Influence of morphology on the effective hygro-elastic properties of softwood (spruce) and hardwood (balsa)

Abstract

AbstractWood materials are characterized by complex, hierarchical material structures spanning across various length scales. The present work aims at establishing a relation between the hygro-elastic properties at the mesoscopic cellular level and the effective material response at the macroscopic level, both for softwood (spruce) and hardwood (balsa). The particular aim is to explore the influence on the effective hygro-elastic properties under variations in the meso-scale morphology. The multi-scale framework applied for this purpose uses the method of asymptotic homogenization, which allows to accurately and efficiently obtain the effective response of heterogeneous materials characterized by complex meso-structural geometries.
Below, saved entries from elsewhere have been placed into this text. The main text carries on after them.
(* ===== verification/File.v ===== *)
(** * The file table ([file.c], [file.h], [pipe.c]: [pipealloc])

    A file pointer is an index into [ftable.file], a pipe pointer is the address
    of the page the pipe is in.  Code under [ftable.lock] is one step.  A read or
    write of a pipe that has to sleep ends in [Wait]; [Pipe] has what happens
    after the wakeup.  [woken] lists the channels the pipe code has woken. *)
From S2P Require Import Prelude Sleeplock Bio Pipe Tx Fs.

Definition NFILE : nat := 100.
Definition MAXOPBLOCKS : Z := 10.

Inductive filetype := FD_NONE | FD_PIPE | FD_INODE.

#[global] Instance filetype_eq_dec : EqDecision filetype.
Proof. solve_decision. Defined.

Record file := mkfile {
  f_type : filetype;
  f_ref : Z;
  f_readable : Z;
  f_writable : Z;
  f_pipe : Z;
  f_ip : nat;
  f_off : Z;
}.

Definition file0 : file := mkfile FD_NONE 0 0 0 0 0%nat 0.

Definition set_fref v f := mkfile (f_type f) v (f_readable f) (f_writable f) (f_pipe f) (f_ip f) (f_off f).
Definition set_ftype v f := mkfile v (f_ref f) (f_readable f) (f_writable f) (f_pipe f) (f_ip f) (f_off f).
Definition set_off v f := mkfile (f_type f) (f_ref f) (f_readable f) (f_writable f) (f_pipe f) (f_ip f) v.

(** The page allocator as the pipes use it ([kalloc.c]). *)
Class PageOps (K : Type) := {
  pg_alloc : M K Z;
  pg_free : Z -> M K unit;
}.

Record kst (S K : Type) := mkkst {
  ftable : list file;
  pipes : gmap Z pipe;
  woken : list (Z * Pipe.chan);
  pages : K;
  fsys : fsst S;
}.
Arguments mkkst {S K} ftable pipes woken pages fsys.
Arguments ftable {S K} k.
Arguments pipes {S K} k.
Arguments woken {S K} k.
Arguments pages {S K} k.
Arguments fsys {S K} k.

Section File.
Context {S K : Type} {TO : TxOps S} {PO : PageOps K}.

(** The running process: its pid and whether it has been killed; the device table. *)
Context (me : Z) (killed : bool).
Context (dev_read : Z -> option (Z -> M (fsst S) (Z * list Z))).
Context (dev_write : Z -> option (list Z -> M (fsst S) Z)).

Abbreviation KM := (M (kst S K)).

Definition infs {A} (m : M (fsst S) A) : KM A :=
  zoom fsys (fun v s => mkkst (ftable s) (pipes s) (woken s) (pages s) v) m.
Definition inpages {A} (m : M K A) : KM A :=
  zoom pages (fun v s => mkkst (ftable s) (pipes s) (woken s) v (fsys s)) m.

Definition getf (f : nat) : KM file := fun s => deref (ftable s !! f) s.
Definition setf (f : nat) (g : file -> file) : KM unit :=
  getf f ;; modify (fun s => mkkst (alter g f (ftable s)) (pipes s) (woken s) (pages s) (fsys s)).
Definition getpipe (p : Z) : KM pipe := fun s => deref (pipes s !! p) s.
Definition setpipe (p : Z) (v : pipe) (w : list Pipe.chan) : KM unit :=
  modify (fun s => mkkst (ftable s) (<[p := v]> (pipes s)) (woken s ++ ((p,.) <$> w)) (pages s) (fsys s)).
Definition delpipe (p : Z) (w : list Pipe.chan) : KM unit :=
  modify (fun s => mkkst (ftable s) (delete p (pipes s)) (woken s ++ ((p,.) <$> w)) (pages s) (fsys s)).

Definition fbegin : KM unit := infs (lift tx_begin).
Definition fend : KM unit := infs (lift tx_end) ;; ret tt.

(** The first entry with no references. *)
Fixpoint free_file (l : list file) (i : nat) : option nat :=
  match l with
  | [] => None
  | f :: l => if f_ref f =? 0 then Some i else free_file l (Datatypes.S i)
  end.

Definition filealloc : KM (option nat) :=
  let! l := gets ftable in
  match free_file l 0 with
  | Some f => setf f (set_fref 1) ;; ret (Some f)
  | None => ret None
  end.

Definition filedup (f : nat) : KM nat :=
  let! x := getf f in
  if f_ref x <? 1 then panic "filedup"
  else setf f (fun x => set_fref (s32 (f_ref x + 1)) x) ;; ret f.

(** [pipeclose], with the pipe's page given back when both ends are closed. *)
Definition close_pipe (p : Z) (writable : Z) : KM unit :=
  let! v := getpipe p in
  let '(last, v, w) := pipeclose (nz writable) v in
  if last then delpipe p w ;; inpages (pg_free p) else setpipe p v w.

Definition fileclose (f : nat) : KM unit :=
  let! x := getf f in
  if f_ref x <? 1 then panic "fileclose"
  else
    setf f (fun x => set_fref (s32 (f_ref x - 1)) x) ;;
    let! ff := getf f in
    if 0 <? f_ref ff then ret tt
    else
      setf f (fun x => set_ftype FD_NONE (set_fref 0 x)) ;;
      match f_type ff with
      | FD_PIPE => close_pipe (f_pipe ff) (f_writable ff)
      | FD_INODE =>
          fbegin ;;
          infs (iput me (f_ip ff)) ;;
          fend
      | FD_NONE => ret tt
      end.

(** The [struct stat] is returned instead of stored. *)
Definition filestat (f : nat) : KM (option stat) :=
  let! x := getf f in
  match f_type x with
  | FD_INODE =>
      infs (ilock me (f_ip x)) ;;
      let! st := infs (stati (f_ip x)) in
      infs (iunlock me (f_ip x)) ;;
      ret (Some st)
  | _ => ret None
  end.

(** The result and the bytes stored at [addr]. *)
Definition read_pipe (p n : Z) : KM (Z * list Z) :=
  let! v := getpipe p in
  match piperead n killed v with
  | (RRet r bs, v, w) => setpipe p v w ;; ret (r, bs)
  | (RSleep, v, w) => setpipe p v w ;; (fun s => Wait "nread" s)
  end.

Definition fileread (f : nat) (n : Z) : KM (Z * list Z) :=
  let! x := getf f in
  if f_readable x =? 0 then ret (-1, [])
  else match f_type x with
  | FD_PIPE => read_pipe (f_pipe x) n
  | FD_INODE =>
      infs (ilock me (f_ip x)) ;;
      let! (r, bs) := infs (readi dev_read (f_ip x) (f_off x) n) in
      when (0 <? r) (setf f (fun x => set_off (u32 (f_off x + r)) x)) ;;
      infs (iunlock me (f_ip x)) ;;
      ret (r, bs)
  | FD_NONE => panic "fileread"
  end.

Definition write_pipe (p : Z) (src : list Z) : KM Z :=
  let! v := getpipe p in
  match pipewrite (Z.of_nat (length src)) src killed v with
  | (WRet r, v, w) => setpipe p v w ;; ret r
  | (WSleep _, v, w) => setpipe p v w ;; (fun s => Wait "nwrite" s)
  end.

(** [max] of [filewrite]. *)
Definition write_max : Z := (MAXOPBLOCKS - 1 - 1 - 2) / 2 * 512.

(** [filewrite]'s loop; returns [i]. *)
Fixpoint filewrite_loop (fuel : nat) (f : nat) (src : list Z) (i n : Z) : KM Z :=
  if i <? n then
    match fuel with
    | O => fault "fuel"
    | Datatypes.S k =>
        let n1 := if write_max <? n - i then write_max else n - i in
        fbegin ;;
        let! x := getf f in
        infs (ilock me (f_ip x)) ;;
        let! x := getf f in
        let! r := infs (writei dev_write (f_ip x) (take (Z.to_nat n1) (drop (Z.to_nat i) src)) (f_off x)) in
        when (0 <? r) (setf f (fun x => set_off (u32 (f_off x + r)) x)) ;;
        infs (iunlock me (f_ip x)) ;;
        fend ;;
        if r <? 0 then ret i
        else if negb (r =? n1) then panic "short filewrite"
        else filewrite_loop k f src (i + r) n
    end
  else ret i.

Definition filewrite (f : nat) (src : list Z) : KM Z :=
  let n := Z.of_nat (length src) in
  let! x := getf f in
  if f_writable x =? 0 then ret (-1)
  else match f_type x with
  | FD_PIPE => write_pipe (f_pipe x) src
  | FD_INODE =>
      let! i := filewrite_loop (length src) f src 0 n in
      ret (if i =? n then n else -1)
  | FD_NONE => panic "filewrite"
  end.

(** The pipe's page keeps what it held: [data] is not initialised. *)
Context (junk : Z -> list Z).

Definition open_pipe (f : nat) (p readable writable : Z) : KM unit :=
  setf f (fun x => mkfile FD_PIPE (f_ref x) readable writable p (f_ip x) (f_off x)).

Definition close_opt (f : option nat) : KM unit :=
  match f with Some f => fileclose f | None => ret tt end.

(** The code at [bad] with [p] still 0. *)
Definition pipe_bad (f0 f1 : option nat) : KM (option (nat * nat)) :=
  close_opt f0 ;; close_opt f1 ;; ret None.

Definition pipealloc : KM (option (nat * nat)) :=
  let! f0 := filealloc in
  match f0 with
  | None => pipe_bad None None
  | Some r =>
      let! f1 := filealloc in
      match f1 with
      | None => pipe_bad (Some r) None
      | Some w =>
          let! p := inpages pg_alloc in
          if p =? 0 then pipe_bad (Some r) (Some w)
          else
            setpipe p (pipe_init (junk p)) [] ;;
            open_pipe r p 1 0 ;;
            open_pipe w p 0 1 ;;
            ret (Some (r, w))
      end
  end.

End File.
The meso-structural model considered for softwood is based on a periodic, two-dimensional statistically representative volume element that is generated by a spatial repetition of tracheid cells. The tracheid cells are modeled as hexagonal elements characterized by a certain geometrical irregularity. The hardwood meso-structure consists of a region composed of hexagonal cellular fibers with large vessels embedded, which is connected to a ray region that is constructed of ray cells. The hardwood fibers are modeled as hexagonal cellular elements, similar to softwood tracheids. The rays are represented by quadrilateral cells oriented along the radial direction, whereby different arrangements are considered, i.e., the ray cells are either regularly stacked or organized as a staggered configuration. The interface between the fiber and ray regions may also be characterized by a regular or a staggered arrangement. The meso-structural models for softwood and hardwood are discretized by means of plane-strain, finite element models, which describe the hygro-elastic response of the wood material in the radial–tangential plane. For softwood, the sensitivity of the effective elastic and hygro-expansive properties is explored as a function of the geometrical irregularity of the tracheids. For hardwood, the effective properties are studied under a variation of the ray cell arrangement, the type of interface between ray and fiber regions, and the vessel volume fraction. The modeling results agree well with results obtained from other numerical homogenization studies and show to be in reasonable agreement with experimental data taken from the literature.